Collected data entries
(** ** The handlers and the fetch wrapper *)

(** What the [fetch] handler answers with: [Response.json(data)], or a
    plain response with its [content-type]. *)
Inductive Response :=
| ResponseJson (data : option (list string))
| ResponseText (body : string) (content_type : string).

(** The [fetch] handler (lines 145-160), given the pathname of the request
    URL. *)
Definition fetch_handler (env : Env) (w : World) (pathname : string) : M Response :=
  if bool_decide (pathname = "/test-run") && ALLOW_EXEC_VIA_HTTP env then
    result ← run env w;
    mret (ResponseJson result)
  else mret (ResponseText "The bot is alive." "text/plain").

(** The [scheduled] handler (lines 162-164); [inspect] is the text
    [console.log] prints for a value. *)
Definition scheduled (inspect : option (list string) -> string) (env : Env) (w : World) : M unit :=
  result ← run env w;
  console_log (inspect result).

(** [cloudflareFetch] (lines 18-24) over a given [fetch].  [init] is the
    options object, a finite map from option names to values, or
    [undefined]; the object is changed in place, so it is returned along
    with what [fetch] gives. *)
Definition cloudflareFetch {V R : Type} (fetch : string -> option (gmap string V) -> R)
    (input : string) (init : option (gmap string V)) : option (gmap string V) * R :=
  let init1 := delete "credentials" <$> init in
  let init2 := delete "cache" <$> init1 in
  (init2, fetch input init2).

BRIEF -
Please retype the data above exactly, including every line.

ANSWER SPACE -
(** ** The handlers and the fetch wrapper *)

(** What the [fetch] handler answers with: [Response.json(data)], or a
    plain response with its [content-type]. *)
Inductive Response :=
| ResponseJson (data : option (list string))
| ResponseText (body : string) (content_type : string).

(** The [fetch] handler (lines 145-160), given the pathname of the request
    URL. *)
Definition fetch_handler (env : Env) (w : World) (pathname : string) : M Response :=
  if bool_decide (pathname = "/test-run") && ALLOW_EXEC_VIA_HTTP env then
    result ← run env w;
    mret (ResponseJson result)
  else mret (ResponseText "The bot is alive." "text/plain").

(** The [scheduled] handler (lines 162-164); [inspect] is the text
    [console.log] prints for a value. *)
Definition scheduled (inspect : option (list string) -> string) (env : Env) (w : World) : M unit :=
  result ← run env w;
  console_log (inspect result).

(** [cloudflareFetch] (lines 18-24) over a given [fetch].  [init] is the
    options object, a finite map from option names to values, or
    [undefined]; the object is changed in place, so it is returned along
    with what [fetch] gives. *)
Definition cloudflareFetch {V R : Type} (fetch : string -> option (gmap string V) -> R)
    (input : string) (init : option (gmap string V)) : option (gmap string V) * R :=
  let init1 := delete "credentials" <$> init in
  let init2 := delete "cache" <$> init1 in
  (init2, fetch input init2).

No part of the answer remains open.